The Department for Transport has announced the results of appeals by bus operators against concessionary fare reimbursement rates set by the Travel Concession Authorities (TCAs) for the years ended 31 March 2008 and 31 March 2009. There were seventy-one appeals for the year ended 31 March 2008 which were determined by an independent decision maker selected by the DfT – thirty-three appeals were successful, thirty-six appeals were not upheld and the outcome of two determinations has not been disclosed. There were one hundred appeals for the year ended 31 March 2009, of which fifty-seven were settled by local negotiation and five declared ‘invalid’ – of the thirty-eight appeals which were determined by an independent decision maker, eighteen appeals were successful, nineteen appeals were not upheld and the outcome of one determination has not been disclosed. There are outstanding applications for judicial reviews of appeal determinations made by the independent decision makers in 2006/7, 2007/8 and 2008/9 – there will be a preliminary hearing into the applications for judicial reviews of the 2007/8 appeal determinations in the High Court on Wednesday 13 May.
Network Rail has revealed that the ten railway locations in the South West of England with the highest current incidence of ‘reported crime’ are:-
1. Stapleton Road (Bristol)
2. Swindon
3. Trowbridge
4. Weston-super-Mare
5. Truro
6. Teignmouth
7. Taunton
8. Sydney Gardens (Bath)
9. Stroud
10. Devonport
The Department for Transport (DfT) has announced reforms to the methodology for transport project appraisal in England in the final report of the review of the New Approach to Appraisal (NATA) – the review was launched in 2007 following the publication of the Eddington and Stern reports. The main change will be in the treatment of tax revenues in the benefit: cost ratio (BCR) calculation for new schemes. It is considered that the changes will provide a marginal benefit to the evaluation of public transport schemes. The limited changes have been criticised by environmental groups who favoured a more radical approach which would have weakened the case for road building and have strengthened the benefits of investment in public transport, cycling and walking.

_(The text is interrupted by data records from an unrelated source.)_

(** * cbnuchat: the keyword store, search, suggestion and ranking engine

    A shallow embedding of [cbnuchatbot.py].  The program keeps one SQLite
    table, [resources(id, keyword UNIQUE NOT NULL, url NOT NULL,
    count DEFAULT 0, tag DEFAULT '')], and every function opens a
    connection, runs one statement inside [try/except], prints and returns.

    The embedding has three layers:
    - [Py]: Python text ([str] as a sequence of code points) and [str.strip];
    - [Sqlite]: the table and the statements the program sends to the engine,
      with the engine's [LIKE] operator;
    - [Difflib]: [SequenceMatcher.ratio] and [get_close_matches];
    and on top of them the functions of the program, under their own names. *)

From Stdlib Require Import String Ascii.
From Stdlib Require Import List ZArith Bool Lia QArith Lqa.
From Stdlib Require Import Permutation Sorted.
Import ListNotations.
Open Scope Z_scope.

(* ------------------------------------------------------------------ *)
(** * Python text *)
(* ------------------------------------------------------------------ *)

Module Py.

(** A Python [str] is a sequence of Unicode code points. *)
Definition str := list Z.

(** Decoding of the UTF-8 bytes of a literal of this file, so that the
    keywords can be written as they are in the source. *)
Fixpoint utf8_decode (bs : list Z) : str :=
  match bs with
  | [] => []
  | b0 :: r0 =>
    if b0 <? 128 then b0 :: utf8_decode r0
    else
      match r0 with
      | [] => []
      | b1 :: r1 =>
        if b0 <? 224 then ((b0 - 192) * 64 + (b1 - 128)) :: utf8_decode r1
        else
          match r1 with
          | [] => []
          | b2 :: r2 =>
            if b0 <? 240
            then ((b0 - 224) * 4096 + (b1 - 128) * 64 + (b2 - 128))
                   :: utf8_decode r2
            else
              match r2 with
              | [] => []
              | b3 :: r3 =>
                ((b0 - 240) * 262144 + (b1 - 128) * 4096
                 + (b2 - 128) * 64 + (b3 - 128)) :: utf8_decode r3
              end
          end
      end
  end.

Definition lit (s : string) : str :=
  utf8_decode (map (fun a => Z.of_nat (nat_of_ascii a)) (list_ascii_of_string s)).

(** [str.isspace] on one character: the white space of the Unicode
    character database, which [str.strip()] removes. *)
Definition isspace (c : Z) : bool :=
  ((9 <=? c) && (c <=? 13)) || ((28 <=? c) && (c <=? 32))
  || (c =? 133) || (c =? 160) || (c =? 5760)
  || ((8192 <=? c) && (c <=? 8202))
  || (c =? 8232) || (c =? 8233) || (c =? 8239) || (c =? 8287) || (c =? 12288).

Fixpoint lstrip (s : str) : str :=
  match s with
  | [] => []
  | c :: s' => if isspace c then lstrip s' else s
  end.

Definition rstrip (s : str) : str := rev (lstrip (rev s)).

(** [s.strip()] *)
Definition strip (s : str) : str := rstrip (lstrip s).

(** [a == b] on [str] *)
Fixpoint str_eqb (a b : str) : bool :=
  match a, b with
  | [], [] => true
  | x :: a', y :: b' => (x =? y) && str_eqb a' b'
  | _, _ => false
  end.

(** [a < b] on [str]: lexicographic on code points. *)
Fixpoint str_ltb (a b : str) : bool :=
  match a, b with
  | _, [] => false
  | [], _ :: _ => true
  | x :: a', y :: b' => (x <? y) || ((x =? y) && str_ltb a' b')
  end.

(** A code point that UTF-8 can encode: a Unicode scalar value.  A lone
    surrogate makes the encoder raise [UnicodeEncodeError]. *)
Definition is_scalar (c : Z) : bool :=
  (0 <=? c) && (c <=? 1114111) && negb ((55296 <=? c) && (c <=? 57343)).

Definition encodable (s : str) : bool := forallb is_scalar s.

(** Number of bytes of the UTF-8 encoding. *)
Definition utf8_width (c : Z) : Z :=
  if c <? 128 then 1 else if c <? 2048 then 2 else if c <? 65536 then 3 else 4.

Definition utf8_len (s : str) : Z :=
  fold_right (fun c n => utf8_width c + n) 0 s.

End Py.
Import Py.

(* ------------------------------------------------------------------ *)
(** * The storage engine *)
(* ------------------------------------------------------------------ *)

Module Sqlite.

(** One row of [resources].  The [id] column is the row id, assigned in
    increasing order: it is kept as the position of the row in the table,
    which is the order in which a scan of the table visits the rows.
    [count] is the number that the column holds: a 64-bit INTEGER, or,
    outside the range of INTEGER, the REAL that [add_one] leaves at 2^63. *)
Record Row := mkRow {
  keyword : str;
  url : str;
  count : Z;
  tag : str
}.

Definition Table := list Row.

(** The database file: [None] when it holds no table [resources] (a file
    that [init_db] has not initialised), [Some t] otherwise. *)
Definition Db := option Table.

(** What [cursor.execute] raises. *)
Inductive SqlError :=
| OperationalError   (* no such table; LIKE or GLOB pattern too complex *)
| IntegrityError     (* UNIQUE constraint failed: resources.keyword *)
| EncodeError.       (* a parameter that cannot be encoded as UTF-8 *)

Definition result (A : Type) := (SqlError + A)%type.

(** ** LIKE *)

Definition pct : Z := 37.   (* % *)
Definition und : Z := 95.   (* _ *)

Definition tolower (c : Z) : Z :=
  if (65 <=? c) && (c <=? 90) then c + 32 else c.

(** The engine's reader of one character of a text: the noncharacters
    U+FFFE and U+FFFF come out as U+FFFD (so do surrogates and overlong
    forms, which the encoded texts of the table and of the pattern do not
    hold). *)
Definition utf8_read (c : Z) : Z :=
  if (c =? 65534) || (c =? 65535) then 65533 else c.

(** Two characters, as the engine reads them, match when they are equal,
    or when both are ASCII and equal once folded to lower case. *)
Definition like_char (c c2 : Z) : bool :=
  let r := utf8_read c in
  let r2 := utf8_read c2 in
  (r =? r2) || ((r <? 128) && (r2 <? 128) && (tolower r =? tolower r2)).

(** The engine's pattern comparison with [%] for any run of characters and
    [_] for any one character, no escape character. *)
Fixpoint patternCompare (zPattern zString : str) : bool :=
  match zPattern with
  | [] => match zString with [] => true | _ :: _ => false end
  | c :: zPattern' =>
    if c =? pct then
      (fix skip (s : str) : bool :=
         patternCompare zPattern' s
         || match s with [] => false | _ :: s' => skip s' end) zString
    else
      match zString with
      | [] => false
      | c2 :: zString' =>
        ((c =? und) || like_char c c2) && patternCompare zPattern' zString'
      end
  end.

(** The engine reads both operands of [LIKE] as C strings: up to the first
    NUL character. *)
Fixpoint cstr (s : str) : str :=
  match s with
  | [] => []
  | c :: s' => if c =? 0 then [] else c :: cstr s'
  end.

(** SQLITE_MAX_LIKE_PATTERN_LENGTH, in bytes. *)
Definition like_limit : Z := 50000.

(** [X LIKE P] for one row: an error when the pattern is longer than the limit. *)
Definition like (P X : str) : result bool :=
  if like_limit <? utf8_len P then inl OperationalError
  else inr (patternCompare (cstr P) (cstr X)).

(** ** The statements of the program *)

(** [DROP TABLE IF EXISTS resources] then [CREATE TABLE resources (...)] *)
Definition drop_and_create (db : Db) : Db := Some [].

Definition has_keyword (kw : str) (t : Table) : bool :=
  existsb (fun r => str_eqb (keyword r) kw) t.

(** [INSERT OR IGNORE INTO resources(keyword, url) VALUES (?, ?)] on an
    existing table: the row is appended with the column defaults unless the
    keyword is there. *)
Definition insert_or_ignore (kw u : str) (t : Table) : Table :=
  if has_keyword kw t then t else t ++ [mkRow kw u 0 []].

(** [cursor.executemany] of that statement: the parameters are bound and
    the statement run pair after pair; a pair that cannot be bound raises. *)
Fixpoint executemany_insert_or_ignore (params : list (str * str)) (t : Table)
  : result Table :=
  match params with
  | [] => inr t
  | (kw, u) :: rest =>
    if encodable kw && encodable u
    then executemany_insert_or_ignore rest (insert_or_ignore kw u t)
    else inl EncodeError
  end.

(** [INSERT INTO resources(keyword, url) VALUES(?, ?)] *)
Definition insert (kw u : str) (db : Db) : result Db :=
  match db with
  | None => inl OperationalError
  | Some t =>
    if negb (encodable kw && encodable u) then inl EncodeError
    else if has_keyword kw t then inl IntegrityError
    else inr (Some (t ++ [mkRow kw u 0 []]))
  end.

(** [SELECT keyword, url FROM resources WHERE keyword LIKE ?] : a scan of
    the table; the first row on which [LIKE] fails aborts the statement. *)
Fixpoint scan_like (P : str) (t : Table) : result (list (str * str)) :=
  match t with
  | [] => inr []
  | r :: t' =>
    match like P (keyword r) with
    | inl e => inl e
    | inr b =>
      match scan_like P t' with
      | inl e => inl e
      | inr rows => inr (if b then (keyword r, url r) :: rows else rows)
      end
    end
  end.

Definition select_like (P : str) (db : Db) : result (list (str * str)) :=
  match db with
  | None => inl OperationalError
  | Some t => if encodable P then scan_like P t else inl EncodeError
  end.

(** [count + 1] in the engine.  On a 64-bit INTEGER the sum is exact (from
    2^63 - 1 it is the REAL 2^63); a value outside the range of INTEGER is
    a REAL so large that adding 1 leaves it as it is. *)
Definition add_one (c : Z) : Z :=
  if (- 2 ^ 63 <=? c) && (c <? 2 ^ 63) then c + 1 else c.

Definition bump (r : Row) : Row :=
  mkRow (keyword r) (url r) (add_one (count r)) (tag r).

Definition bump_where (kw : str) (t : Table) : Table :=
  map (fun r => if str_eqb (keyword r) kw then bump r else r) t.

(** [UPDATE resources SET count = count + 1 WHERE keyword = ?] *)
Definition update_count_where (kw : str) (db : Db) : result Db :=
  match db with
  | None => inl OperationalError
  | Some t =>
    if encodable kw then inr (Some (bump_where kw t)) else inl EncodeError
  end.

Definition retag (tg : str) (r : Row) : Row :=
  mkRow (keyword r) (url r) (count r) tg.

(** [UPDATE resources SET tag = ? WHERE keyword = ?], with [cursor.rowcount]. *)
Definition update_tag_where (tg kw : str) (db : Db) : result (Db * nat) :=
  match db with
  | None => inl OperationalError
  | Some t =>
    if encodable tg && encodable kw
    then inr (Some (map (fun r => if str_eqb (keyword r) kw then retag tg r else r) t),
              length (filter (fun r => str_eqb (keyword r) kw) t))
    else inl EncodeError
  end.

(** [DELETE FROM resources WHERE keyword = ?], with [cursor.rowcount]. *)
Definition delete_where (kw : str) (db : Db) : result (Db * nat) :=
  match db with
  | None => inl OperationalError
  | Some t =>
    if encodable kw
    then inr (Some (filter (fun r => negb (str_eqb (keyword r) kw)) t),
              length (filter (fun r => str_eqb (keyword r) kw) t))
    else inl EncodeError
  end.

(** [SELECT keyword, url, count, tag FROM resources] *)
Definition select_all (db : Db) : result (list (str * str * Z * str)) :=
  match db with
  | None => inl OperationalError
  | Some t => inr (map (fun r => (keyword r, url r, count r, tag r)) t)
  end.

(** [SELECT keyword FROM resources]: the engine answers this one from the
    index of the UNIQUE column, which holds the keywords in increasing
    order of their bytes, that is, of their code points. *)
Fixpoint place_asc (k : str) (sorted : list str) : list str :=
  match sorted with
  | [] => [k]
  | x :: xs => if str_ltb k x then k :: x :: xs else x :: place_asc k xs
  end.

Definition index_order (ks : list str) : list str :=
  fold_right place_asc [] ks.

Definition select_keywords (db : Db) : result (list str) :=
  match db with
  | None => inl OperationalError
  | Some t => inr (index_order (map keyword t))
  end.

(** [SELECT keyword, url FROM resources WHERE tag = ?] *)
Definition select_by_tag (tg : str) (db : Db) : result (list (str * str)) :=
  match db with
  | None => inl OperationalError
  | Some t =>
    if encodable tg
    then inr (map (fun r => (keyword r, url r))
                  (filter (fun r => str_eqb (tag r) tg) t))
    else inl EncodeError
  end.

(** [ORDER BY count DESC]: the sorter keeps rows of equal count in the
    order of the scan. *)
Fixpoint place_desc (r : Row) (sorted : list Row) : list Row :=
  match sorted with
  | [] => [r]
  | x :: xs => if count x <? count r then r :: x :: xs else x :: place_desc r xs
  end.

Definition order_by_count_desc (t : Table) : list Row :=
  fold_left (fun acc r => place_desc r acc) t [].

(** [SELECT keyword, count FROM resources ORDER BY count DESC LIMIT n] *)
Definition select_top (n : nat) (db : Db) : result (list (str * Z)) :=
  match db with
  | None => inl OperationalError
  | Some t => inr (map (fun r => (keyword r, count r))
                       (firstn n (order_by_count_desc t)))
  end.

End Sqlite.
Import Sqlite.

(* ------------------------------------------------------------------ *)
(** * difflib *)
(* ------------------------------------------------------------------ *)

Module Difflib.

(** [SequenceMatcher(None, a, b)] with [autojunk] on.  Throughout, [a] is
    the first sequence and [b] the second.

    The ratio is the float [2.0 * matches / length]; it is kept here as the
    rational with that numerator and denominator.  Two such floats compare
    as the rationals do as long as the two lengths stay below [2^26]. *)

(** [__chain_b]: when [b] has 200 elements or more, an element that occurs
    more than [len(b) // 100 + 1] times is popular and is left out of
    [b2j].  No element is junk ([isjunk] is [None]). *)
Definition popular (b : str) (c : Z) : bool :=
  (200 <=? length b)%nat
  && (length b / 100 + 1 <? count_occ Z.eq_dec b c)%nat.

Definition Match := (nat * nat * nat)%type.   (* (i, j, size) *)

Definition size_of (m : Match) : nat := snd m.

The Department for Transport has released four million, one hundred thousand pounds to Torbay Council to deliver the Tweenaways Cross scheme – the project will deliver reduced journey times and improved punctuality for buses operated by First Devon and Cornwall and by Stagecoach Devon on key inter-urban routes in the Torbay area.
The Department for Transport (DfT) is making available up to two million pounds to help fund a study into the post-2014 transport priorities in the South West of England government region – the study will focus on identifying spending priorities on the city and regional networks in the South West of England. It is expected that the region will be asked to provide approximately twenty-five per cent of the total cost of the study.
Plusbus, which provides a bus ‘add-on’ to a rail ticket, has recorded more than thirty thousand sales in a four week period for the first time – during the four weeks ended 31 March 2009, thirty-one thousand, three hundred and eighty-eight Plusbus tickets were sold. There were over two hundred and eighty thousand Plusbus tickets sold in the year ended 31 March 2009 – Journey Solutions, which administers the national Plusbus scheme, has set a target of half a million ticket sales for the year ended 31 March 2010.
Stagecoach Group is holding a ‘Green Week’ from Monday 20 April to Friday 24 April, during which local companies (South West Trains, Stagecoach South West and Stagecoach West) will be holding ‘awareness-raising’ events to inform customers and staff of the initiatives which the companies are implementing to reducing ‘their carbon footprint’.